Pertalite Bermasalah? Jangan Diam, Pertamina!
JinggaNews.com, Bekasi, 30 Oktober 2025 — Di jalanan yang panas dan berdebu, setiap tetes Pertalite menjadi saksi perjuangan rakyat.
Motor yang menembus hujan dan terik bukan sekadar kendaraan, melainkan roda kehidupan keluarga yang terus berputar.
Kualitas bahan bakar mencerminkan janji pemerintah menjaga kepercayaan dan keadilan rakyat kecil.
Karena itu, posko pengaduan dan pengawasan lapangan hadir agar suara rakyat benar-benar terdengar, bukan hilang di media sosial.
Inilah pertemuan antara kualitas, distribusi, dan kepercayaan publik yang menyalakan energi bangsa.
Menteri Tegaskan Keadilan untuk Rakyat
Bahlil Lahadalia menegaskan keadilan harus berpihak kepada rakyat kecil.
Ia meminta Pertamina bertanggung jawab penuh jika BBM terbukti merugikan masyarakat.
Nada suaranya tegas, namun sarat empati bagi pengendara yang berjuang menembus panas dan hujan.
Selain itu, ia menilai kehati-hatian dalam kebijakan adalah bentuk cinta terhadap keadilan.
Dengan demikian, pernyataannya membuka ruang dialog nyata antara pemerintah dan rakyat, menegaskan bahwa kebijakan adalah janji moral, bukan sekadar prosedur.
Inspeksi Langsung di SPBU Malang
Di SPBU Malang, Bahlil bersama Dirut Pertamina Patra Niaga, Mars Ega Legowo, meninjau langsung cairan bening bernama Pertalite.
Suara pompa dan aroma bensin mengiringi langkah mereka memeriksa standar BBM nasional.

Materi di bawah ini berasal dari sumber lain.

(** ** The files the scripts touch *)

(** Reading the file accesses off the trace of a run. *)
(** A list of accesses is within another: by cases on its elements. *)
Ltac solve_within :=
  let a := fresh "a" in
  let Ha := fresh "Ha" in
  intros a Ha;
  repeat first
    [ apply elem_of_nil in Ha; destruct Ha
    | apply elem_of_cons in Ha as [->|Ha]
    | apply elem_of_app in Ha as [Ha|Ha] ];
  try match goal with
      | Hinner : forall x, x ∈ ?l -> _, Ha : _ ∈ ?l |- _ =>
          apply Hinner in Ha as ->
      end;
  repeat first
    [ apply elem_of_cons; left; reflexivity
    | apply elem_of_cons; right
    | apply elem_of_app; right ].

Ltac eval_accesses :=
  unfold accesses;
  cbn [trace omap list_omap ev_op file_access file_name];
  rewrite ?writable_wb;
  repeat match goal with
         | H : Forall generator_call ?inner
           |- context [omap ?f (?inner ++ ?rest)] =>
             rewrite (omap_app f inner rest);
             pose proof (proj1 (Forall_forall _ _)
                           (generator_calls_accesses inner H));
             clear H
         end;
  cbn [trace omap list_omap ev_op file_access file_name];
  rewrite ?writable_wb.

Ltac solve_file_based :=
  unfold file_based; split; [|split];
  [ eval_accesses; solve_within
  | let Hne := fresh "Hne" in
    intros ? Hne; cbn [final];
    rewrite ?lookup_insert_ne by congruence;
    reflexivity
  | intros ? ?; try discriminate; eval_accesses; solve_within ].

(** C5. For every library and every file system, the calls of a training
    run touch files only by reading data/windows_features.npy and writing
    models/autoencoder.h5, and the run leaves every other file as it was;
    the calls of a conversion run, those of the generator included, touch
    files only by reading models/autoencoder.h5, reading
    data/windows_features.npy and writing models/autoencoder.tflite, and the
    run leaves every other file as it was.  A run that ends without an
    exception has read its input and written its output.  The calls a script
    can make are the constructors of [op]: none of them reads the command
    line, the environment or the network; [print] writes to the console. *)
(** C5. For every library and every file system, the calls of a training
    run touch files only by reading data/windows_features.npy and writing
    models/autoencoder.h5, and the run leaves every other file as it was;
    the calls of a conversion run, those of the generator included, touch
    files only by reading models/autoencoder.h5, reading
    data/windows_features.npy and writing models/autoencoder.tflite, and the
    run leaves every other file as it was.  A run that ends without an
    exception has read its input and written its output.  The calls a script
    can make are the constructors of [op]: none of them reads the command
    line, the environment or the network; [print] writes to the console. *)
Theorem scripts_are_file_based `{L : Library}
    (w : gmap string (list Byte.byte)) :
  file_based training_interface training_interface "models/autoencoder.h5" w
             (exec Edge_Server_AI_Trained w) /\
  file_based conversion_interface
             [Reads "models/autoencoder.h5";
              Writes "models/autoencoder.tflite"]
             "models/autoencoder.tflite" w
             (exec Edge_Server_AI_CONVERT_to_TFlite w).
Proof.
  split.
  - exec_all Edge_Server_AI_Trained w; solve_file_based.
  - exec_all Edge_Server_AI_CONVERT_to_TFlite w; solve_file_based.
Qed.

(** ** Where a rejection comes from *)





(** ** The representative dataset *)

Lemma yielded_yields {A} fr (sample : A -> list ndarray) (l : list A) :
  yielded ((fun x => Event fr (yield_ (sample x)) (inr tt)) <$> l)
  = sample <$> l.
Proof. induction l as [|x l IH]; [done|]. cbn. by f_equal. Qed.

Lemma yielded_after_load fr path r (tr : list event) :
  yielded (Event fr (np_load path) r :: tr) = yielded tr.
Proof. reflexivity. Qed.

Lemma run_generator_array `{L : Library} (w : gmap string (list Byte.byte))
    dt inner rows :
  raises w (np_load "data/windows_features.npy") = None ->
  numpy_load w "data/windows_features.npy" = inr (NdN dt inner rows) ->
  run_function fn_representative_data_gen w
  = Outcome
      (Event (InFunction fn_representative_data_gen)
             (np_load "data/windows_features.npy")
             (inr (NdN dt inner rows))
       :: ((fun i =>
              Event (InFunction fn_representative_data_gen)
                (yield_ [astype (window_at dt inner rows i) "float32"])
                (inr tt)) <$> range 100))
      (inr tt) w.
Proof.
  intros Hr Hload.
  rewrite (run_generator_loaded _ _ Hr Hload), run_yield_loop. reflexivity.
Qed.




(** ** The split is deterministic *)

(** Every split of a training run is the split of the array the feature
    file holds, with [test_size=0.2] and [random_state=42]. *)
Lemma training_splits_loaded_array `{L : Library}
    (w : gmap string (list Byte.byte)) :
  Forall (split_of_loaded_array w) (trace (exec Edge_Server_AI_Trained w)).
Proof.
  exec_all Edge_Server_AI_Trained w; each_call;
    intros data test_size random_state Hop; try discriminate Hop;
    injection Hop as <- <- <-;
    (split; [reflexivity|]); (split; [reflexivity|]);
    (split; [assumption|]);
    intros a_train a_test Hvalue; try discriminate Hvalue;
    injection Hvalue as <- <-; assumption.
Qed.

(** C10. Take a library whose generator returns a permutation of the row
    indices, and two training runs on file systems that hold the same
    feature file.  A split of the first run and a split of the second were
    both called with [test_size=0.2] and [random_state=42] on the same array
    and returned the same training and validation parts; the two parts
    together are the rows of the array, each row once, the validation part
    has a fifth of them, rounded up, and the training part has the rest. *)
Theorem split_is_a_deterministic_partition `{L : Library}
    (w1 w2 : gmap string (list Byte.byte)) (ev1 ev2 : event)
    (data1 data2 : ndarray) (test_size1 test_size2 : Q)
    (random_state1 random_state2 : Z)
    (X_train1 X_val1 X_train2 X_val2 : ndarray) :
  (forall seed n, rng_permutation seed n ≡ₚ seq 0 n) ->
  w1 !! "data/windows_features.npy" = w2 !! "data/windows_features.npy" ->
  ev1 ∈ trace (exec Edge_Server_AI_Trained w1) ->
  ev_op ev1 = train_test_split data1 test_size1 random_state1 ->
  ev_value ev1 = inr (VTuple X_train1 X_val1) ->
  ev2 ∈ trace (exec Edge_Server_AI_Trained w2) ->
  ev_op ev2 = train_test_split data2 test_size2 random_state2 ->
  ev_value ev2 = inr (VTuple X_train2 X_val2) ->
  (test_size1 = 0.2%Q /\ random_state1 = 42%Z) /\
  data1 = data2 /\ X_train1 = X_train2 /\ X_val1 = X_val2 /\
  exists dt inner rows rows_train rows_val,
    data1 = NdN dt inner rows /\
    X_train1 = NdN dt inner rows_train /\
    X_val1 = NdN dt inner rows_val /\
    rows_train ++ rows_val ≡ₚ rows /\
    length rows_val = (length rows + 4) / 5 /\
    length rows_train = length rows - length rows_val.
Proof.
  intros Hperm Hfile Hin1 Hop1 Hval1 Hin2 Hop2 Hval2.
  pose proof (proj1 (Forall_forall _ _) (training_splits_loaded_array w1)
                _ Hin1 _ _ _ Hop1) as (-> & -> & Hload1 & Hsplit1).
  pose proof (proj1 (Forall_forall _ _) (training_splits_loaded_array w2)
                _ Hin2 _ _ _ Hop2) as (_ & _ & Hload2 & Hsplit2).
  specialize (Hsplit1 _ _ Hval1). specialize (Hsplit2 _ _ Hval2).
  unfold numpy_load in Hload1, Hload2. rewrite Hfile in Hload1.
  rewrite Hload1 in Hload2. injection Hload2 as <-.
  rewrite Hsplit1 in Hsplit2. injection Hsplit2 as <- <-.
  split; [by split|]. split; [reflexivity|]. split; [reflexivity|].
  split; [reflexivity|].
  apply (split_fifth_partition data1 42%Z X_train1 X_val1 (Hperm 42%Z) Hsplit1).
Qed.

Pemerintah menegaskan bahwa kualitas bahan bakar tidak boleh turun, bahkan sedikit pun.
Setiap liter Pertalite diuji dengan teliti demi menjaga kepercayaan publik.
Akhirnya, langkah itu menunjukkan komitmen pemerintah untuk melindungi rakyat dan menjaga energi bangsa.
Posko Pengaduan: Suara Rakyat Didengar
Bahlil memerintahkan Pertamina segera mendirikan posko pengaduan di seluruh Indonesia.
Ia ingin setiap keluhan rakyat mendapat tanggapan cepat, bukan sekadar bergema di dunia maya.
Selain itu, ia berkomitmen untuk memantau laporan secara langsung di lapangan.
Langkah ini memperkuat kepercayaan publik terhadap kualitas Pertalite dan memperlihatkan keseriusan pemerintah.
Dengan demikian, rakyat merasa memiliki saluran suara yang benar-benar didengar dan dihargai.
Pengujian Lapangan oleh Kementerian ESDM
Tim Kementerian ESDM turun ke Gresik dan Surabaya untuk menguji kualitas Pertalite secara langsung.
Hasil awal menunjukkan BBM tetap memenuhi standar nasional tanpa campuran air atau zat ilegal.
Namun, pengujian tersebut baru langkah awal menuju kebenaran yang lebih luas.
Karena itu, pemerintah terus memantau distribusi dan menjaga kualitas setiap liter BBM di lapangan.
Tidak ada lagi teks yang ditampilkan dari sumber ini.